La octava edición del Congreso Flúor se presentó con el lema «El valor de elegir» y un cartel de ponentes como si fuese el mejor festival de música: Adriana Domínguez (Adolfo Domínguez), Carlos López Panisello (Ducati), Iria Pérez Gestal (TOUS Jewelry), Esther Morell (Ilunion), Nacho Padilla (Renfe), Sergio Mutis (Cupra) o Miguel de la Cierva (Náutico de San Vicente), entre otros. Flúor se ha convertido en una cita ineludible para quienes trabajamos en comunicación, marketing y creatividad en el noroeste. No porque acumule ponentes famosos (que también), sino porque cada edición consigue hacer lo más difícil: que salgas con ganas de repensar cosas que dabas por sentadas.
Os dejamos lo que más nos llamó la atención de cada ponencia.
Tabla de contenidos
La creatividad como acto de valentía
Empezamos con un cabeza de cartel, Adriana Domínguez, presidenta ejecutiva de Adolfo Domínguez, en una conversación titulada Adriana en 4 actos. Hay algo refrescante en escuchar a alguien hablar de marca de forma cercana, sin eufemismos ni jerga de manual.
Adriana Domínguez se incorporó a la empresa familiar en un momento complicado: había que romper prejuicios sobre la marca para sobrevivir a una nueva generación de consumidores. Su estrategia fue clara: convertir el signo negativo en positivo. Así nacieron campañas como Sé más viejo, que en lugar de esconder la identidad de la firma, la abrazaron con convicción. Luego vino Impermeable, junto a Ilia Topuria, una apuesta que reafirmó que Adolfo Domínguez puede adaptarse al cambio sin perder lo que la hace ser ella misma.
Su reflexión central fue sencilla y poderosa: una visión demasiado rígida no funciona, y menos en un mundo que cambia constantemente. Para Adriana, la única forma de ser una marca de verdad es defender un discurso coherente mientras todos a tu alrededor cambian de dirección cada temporada.

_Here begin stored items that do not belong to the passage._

(* ===== verification/ScriptTools.v ===== *)
(** * Tools that run Python in the database (src/server/mod.rs)

    [run_script], [decompile_structured], [dsc_add_dylib] and [dsc_add_region], with the
    messages that explain a script's failure.  The file that [run_script] may read and the body
    of the decompiler's script are parameters. *)

From Stdlib Require Import Ascii.
From stdpp Require Import base strings numbers list.
From S2P Require Import Prelude RustStr Json ToolError Parse.
From S2P Require Import Serde ToolRequests IdaRequest IdaWorker RpcDispatch IdatCompat PyText Dsc.
From S2P Require Import MiscHandlers DebugScripts LocalTools.

Open Scope ida_scope.

(** ** Messages *)

Definition RUN_SCRIPT_PREVIEW_CHARS : nat := 220.
Definition RUN_SCRIPT_TAIL_LINES : nat := 12.
Definition RUN_SCRIPT_TAIL_CHARS : nat := 1600.

Definition run_script_succeeded (v : Value) : bool := bool_decide (get "success" v ≫= as_bool = Some true).
Definition run_script_field (v : Value) (field : string) : option string := get field v ≫= as_str.

(** The first bytes of UTF-8 characters: the others continue one. *)
Definition starts_char (c : ascii) : bool := negb (Z.land (code c) 192 =? 128)%Z.

(** The truncation counts characters: [count] of them are already in the output. *)
Fixpoint truncate_go (max_chars count : nat) (s : string) : string :=
  match s with
  | EmptyString => ""
  | String c rest =>
      if starts_char c then
        if max_chars <=? count then "..." else String c (truncate_go max_chars (S count) rest)
      else String c (truncate_go max_chars count rest)
  end.

Definition run_script_truncate_chars (input : string) (max_chars : nat) : string := truncate_go max_chars 0 input.

(** [run_script_tail_lines]; [run_script_last_non_empty_line] is [last_non_empty_line]. *)
Definition run_script_tail_lines (text : string) (max_lines : nat) : string := tail_lines text max_lines.

Definition run_script_error_hint (error_details : string) : option string :=
  let lowered := to_ascii_lowercase error_details in
  if contains "syntaxerror" lowered || contains "invalid syntax" lowered then
    Some "Python syntax error detected. Regenerate valid Python and retry."
  else if contains "nameerror" lowered then
    Some "NameError detected. Check variable/module names before rerunning."
  else if contains "attributeerror" lowered then
    Some "AttributeError detected. Verify IDA API object names/methods."
  else if contains "importerror" lowered || contains "modulenotfounderror" lowered then
    Some "Import failure detected. Ensure the required module exists in IDAPython."
  else if contains "failed to execute wrapper" lowered then
    Some "IDAPython wrapper execution failed before user code completed. Check stderr for details."
  else None.

Definition failure_summary (v : Value) (stderr : string) : string :=
  match run_script_field v "error_summary" with
  | Some s => s
  | None =>
      match run_script_field v "error" with
      | Some s => s
      | None => default "Unknown IDAPython script failure (no error details captured)" (last_non_empty_line stderr)
      end
  end.

Definition run_script_failure_message (v : Value) : string :=
  let stderr := default "" (run_script_field v "stderr") in
  let stdout := default "" (run_script_field v "stdout") in
  let summary := failure_summary v stderr in
  let stderr_tail := run_script_truncate_chars (run_script_tail_lines stderr RUN_SCRIPT_TAIL_LINES) RUN_SCRIPT_TAIL_CHARS in
  let stdout_tail := run_script_truncate_chars (run_script_tail_lines stdout RUN_SCRIPT_TAIL_LINES) RUN_SCRIPT_TAIL_CHARS in
  let parts :=
    ["IDAPython script execution failed: " +:+ summary] ++
    match run_script_field v "error_kind" with Some kind => ["Error kind: " +:+ kind] | None => [] end ++
    (if bool_decide (stderr_tail = "") then [] else ["stderr (tail):" +:+ newline +:+ stderr_tail]) ++
    (if bool_decide (stdout_tail = "") then [] else ["stdout (tail):" +:+ newline +:+ stdout_tail]) ++
    match run_script_error_hint (summary +:+ newline +:+ stderr_tail) with
    | Some hint => ["Hint: " +:+ hint]
    | None => []
    end in
  str_join (newline +:+ newline) parts.

Definition run_script_timeout_message (timeout_secs : Z) (code : string) : string :=
  let compact_preview := str_join " " (filter (λ line, line ≠ "") (trim <$> lines code)) in
  let preview :=
    if bool_decide (compact_preview = "") then "<empty script>"
    else run_script_truncate_chars compact_preview RUN_SCRIPT_PREVIEW_CHARS in
  "run_script timed out after " +:+ fmt_dec timeout_secs +:+ " seconds." +:+ newline +:+
  "The script may be blocked in a long-running loop or waiting on IDA state." +:+ newline +:+
  "Script preview: " +:+ preview +:+ newline +:+
  "Hint: while iterating with LLM-generated code, use a smaller timeout_secs and avoid scripts that block indefinitely.".

Definition dsc_analysis_next_steps (analysis_ready : option bool) (ready_message : string) : list string :=
  if bool_decide (analysis_ready = Some true) then [ready_message]
  else ["Call analysis_status to check auto-analysis progress.";
        "If auto_is_ok is false, run analyze_funcs and wait for completion before xrefs/decompile."].

(** [decompile_structured_script] (src/ida/handlers/disasm.rs); the body is
    scripts/decompile_structured.py. *)
Definition decompile_structured_script (body : string) (addr max_depth : Z) (include_types include_addresses : bool) : string :=
  "EA = " +:+ fmt_hex_alt addr +:+ newline +:+ "MAX_DEPTH = " +:+ fmt_dec max_depth +:+ newline +:+
  "INCLUDE_TYPES = " +:+ py_true include_types +:+ newline +:+
  "INCLUDE_ADDRESSES = " +:+ py_true include_addresses +:+ newline +:+ body.

(** ** Tools *)

Section tools.
Context {S : Type}.
Context (worker : ∀ c : WorkerCall, S → result (reply (wc_request c)) ToolError * S).
Context (router_mode : bool) (route : option string → string → Value → S → result Value ToolError * S).
Context (json_parse : string → option Value) (json_pretty : Value → string).
Context (valid_path : string → bool) (read_to_string : string → result string string).
Context (structured_body : string).

#[local] Abbreviation Rpc := (Rpc (S := S)).
#[local] Abbreviation Tool := (Tool (S := S)).
#[local] Abbreviation forward := (forward router_mode route json_pretty).
Notation "'let!' x := m 'in' k" := (rpc_bind m (λ x, k))
  (at level 10, x pattern, m at level 200, k at level 200).

(** The outcome of a run: what to do with its result, and the text for a run that took too
    long. *)
Definition script_answer (m : Rpc Value) (ok : Value → Tool) (timed_out : Z → string) : Tool := λ s,
  match m s with
  | (Ok v, s) =>
      if run_script_succeeded v then ok v s
      else (Ok (to_tool_result (IdaError (run_script_failure_message v))), s)
  | (Err (Timeout secs), s) => (Ok (to_tool_result (IdaError (timed_out secs))), s)
  | (Err e, s) => (Ok (to_tool_result e), s)
  end.

Definition run_params (code : string) (timeout : option Z) : Value :=
  obj [("code", VString code); ("timeout_secs", ser_option u64_codec timeout)].

Definition script_code (req : Struct RunScriptRequest) : result string ToolError :=
  match req @ "code", req @ "file" with
  | Some code, None => Ok code
  | None, Some path =>
      if negb (valid_path path) then Err (InvalidPath path)
      else match read_to_string path with
           | Ok contents => Ok contents
           | Err e => Err (InvalidPath ("Failed to read script file '" +:+ path +:+ "': " +:+ e))
           end
  | Some _, Some _ => Err (InvalidParams "Provide either 'code' or 'file', not both")
  | None, None => Err (InvalidParams "Provide either 'code' (inline Python) or 'file' (path to .py)")
  end.

Definition tool_run_script (req : Struct RunScriptRequest) : Tool := λ s,
  match script_code req with
  | Err e => (Ok (to_tool_result e), s)
  | Ok code =>
      let timeout := (λ t, Z.min t 600) <$> (req @ "timeout_secs" : option Z) in
      forward (req @ "db_handle") "run_script" (run_params code timeout)
        (script_answer (worker (Worker.run_script code timeout))
           (λ v s, (Ok (success (json_pretty v)), s))
           (λ secs, run_script_timeout_message secs code)) s
  end.

(** What the decompiler's script printed. *)
Definition structured_answer (v : Value) : CallToolResult :=
  let stdout := default "{}" (run_script_field v "stdout") in
  match json_parse stdout with
  | Some parsed =>
      match get "error" parsed with
      | Some e => to_tool_result (IdaError (default "unknown" (as_str e)))
      | None => success (json_pretty parsed)
      end
  | None => success stdout
  end.

Definition tool_decompile_structured (req : Struct DecompileStructuredRequest) : Tool := λ s,
  match value_to_single_address json_parse (req @ "address") with
  | Err e => (Ok (to_tool_result e), s)
  | Ok addr =>
      let max_depth := Z.min (default 20%Z (req @ "max_depth")) 50 in
      let script := decompile_structured_script structured_body addr max_depth
        (default false (req @ "include_types")) (default true (req @ "include_addresses")) in
      forward (req @ "db_handle") "run_script" (obj [("code", VString script); ("timeout_secs", vz 120)])
        (script_answer (worker (Worker.run_script script (Some 120%Z)))
           (λ v s, (Ok (structured_answer v), s))
           (λ secs, "decompile_structured timed out after " +:+ fmt_dec secs +:+ "s")) s
  end.

(** After a module or region was added: the state of the analysis goes into the answer. *)
Definition added_answer (subject : list (string * Value)) (message ready_message : string) (v : Value) : Tool := λ s,
  let stdout := default "" (run_script_field v "stdout") in
  let '(status, s) := worker Worker.analysis_status s in
  let analysis_status := match status with Ok st => Some (st : Value) | Err _ => None end in
  let analysis_ready := analysis_status ≫= λ st, get "auto_is_ok" st ≫= as_bool in
  (Ok (success (json_pretty (obj
     ([("success", Bool true)] ++ subject ++
      [("message", VString message); ("stdout", VString stdout);
       ("analysis_status", default Null analysis_status);
       ("analysis_ready", match analysis_ready with Some b => Bool b | None => Null end);
       ("next_steps", Array (VString <$> dsc_analysis_next_steps analysis_ready ready_message))])))), s).

Definition dsc_timeout (timeout_secs : option Z) : Z := Z.min (default 300%Z timeout_secs) 600.

Definition check_module (module : string) : result string ToolError :=
  let module := trim module in
  if bool_decide (module = "") then Err (InvalidParams "module must not be empty")
  else if negb (starts_with "/" module) then
    Err (InvalidParams "module must be an absolute path (start with '/')")
  else if contains ".." module then Err (InvalidParams "module must not contain '..' path traversal")
  else Ok module.

Definition tool_dsc_add_dylib (req : Struct DscAddDylibRequest) : Tool := λ s,
  match check_module (req @ "module") with
  | Err e => (Ok (to_tool_result e), s)
  | Ok module =>
      let timeout := Some (dsc_timeout (req @ "timeout_secs")) in
      let script := dsc_add_dylib_script module in
      forward (req @ "db_handle") "run_script" (run_params script timeout)
        (script_answer (worker (Worker.run_script script timeout))
           (added_answer [("module", VString module)]
              ("Successfully loaded " +:+ module +:+ " into the database. Lightweight ObjC analysis ran; full auto-analysis was not forced.")
              "Proceed with xrefs/decompile/list_functions for the newly loaded module.")
           (λ secs, run_script_timeout_message secs script)) s
  end.

Definition region_address (v : Value) : result Z ToolError :=
  match value_to_addresses json_parse v with
  | Ok [ea] => Ok ea
  | Ok _ => Err (InvalidParams "address must contain exactly one value")
  | Err (InvalidAddress addr) => Err (InvalidParams ("Invalid address: " +:+ addr))
  | Err e => Err e
  end.

Definition tool_dsc_add_region (req : Struct DscAddRegionRequest) : Tool := λ s,
  match region_address (req @ "address") with
  | Err e => (Ok (to_tool_result e), s)
  | Ok ea =>
      let timeout := Some (dsc_timeout (req @ "timeout_secs")) in
      let script := dsc_add_region_script ea in
      forward (req @ "db_handle") "run_script" (run_params script timeout)
        (script_answer (worker (Worker.run_script script timeout))
           (added_answer [("address", VString ("0x" +:+ fmt_hex ea)); ("address_value", vz ea)]
              ("Successfully loaded DSC region at 0x" +:+ fmt_hex ea +:+ ". Full auto-analysis was not forced.")
              "Proceed with xrefs/decompile/list_functions for symbols near this region.")
           (λ secs, run_script_timeout_message secs script)) s
  end.
End tools.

Y cerró con una defensa de la belleza como fuerza social, no como frivolidad: «La moda habla de la importancia de la belleza en el mundo, no es algo frívolo, es una fuerza que nos inspira al buen hacer, no quiere decir algo perfecto, creemos en la imperfección”.

El valor de lo que se toca
Iria Pérez Gestal, directora de Comunicación Corporativa y Relaciones Institucionales de TOUS Jewelry, lanzó una pregunta que merece quedarse en nuestra agenda: ¿nos hemos olvidado del qué?
En un momento en el que las nuevas generaciones ya no se creen los discursos de marca hipercurados, volver a poner el producto en el centro —el oficio, los materiales, la artesanía— no es una tendencia retro: es una forma de diferenciarse y conectar de verdad. TOUS lo ha hecho abriendo su fábrica a prensa, empleados y otros perfiles, apostando por la reparación en taller y trabajando en proyectos de transmisión del oficio. Acciones concretas que sostienen el imaginario simbólico de la marca desde abajo.
El valor, más allá de la rentabilidad
Esther Morell, directora de Marketing y Comunicación de Ilunion, se centró en el porqué y dejó una de las reflexiones más necesarias del congreso: «Nada tiene valor por sí mismo, todo depende de la mirada de las personas.»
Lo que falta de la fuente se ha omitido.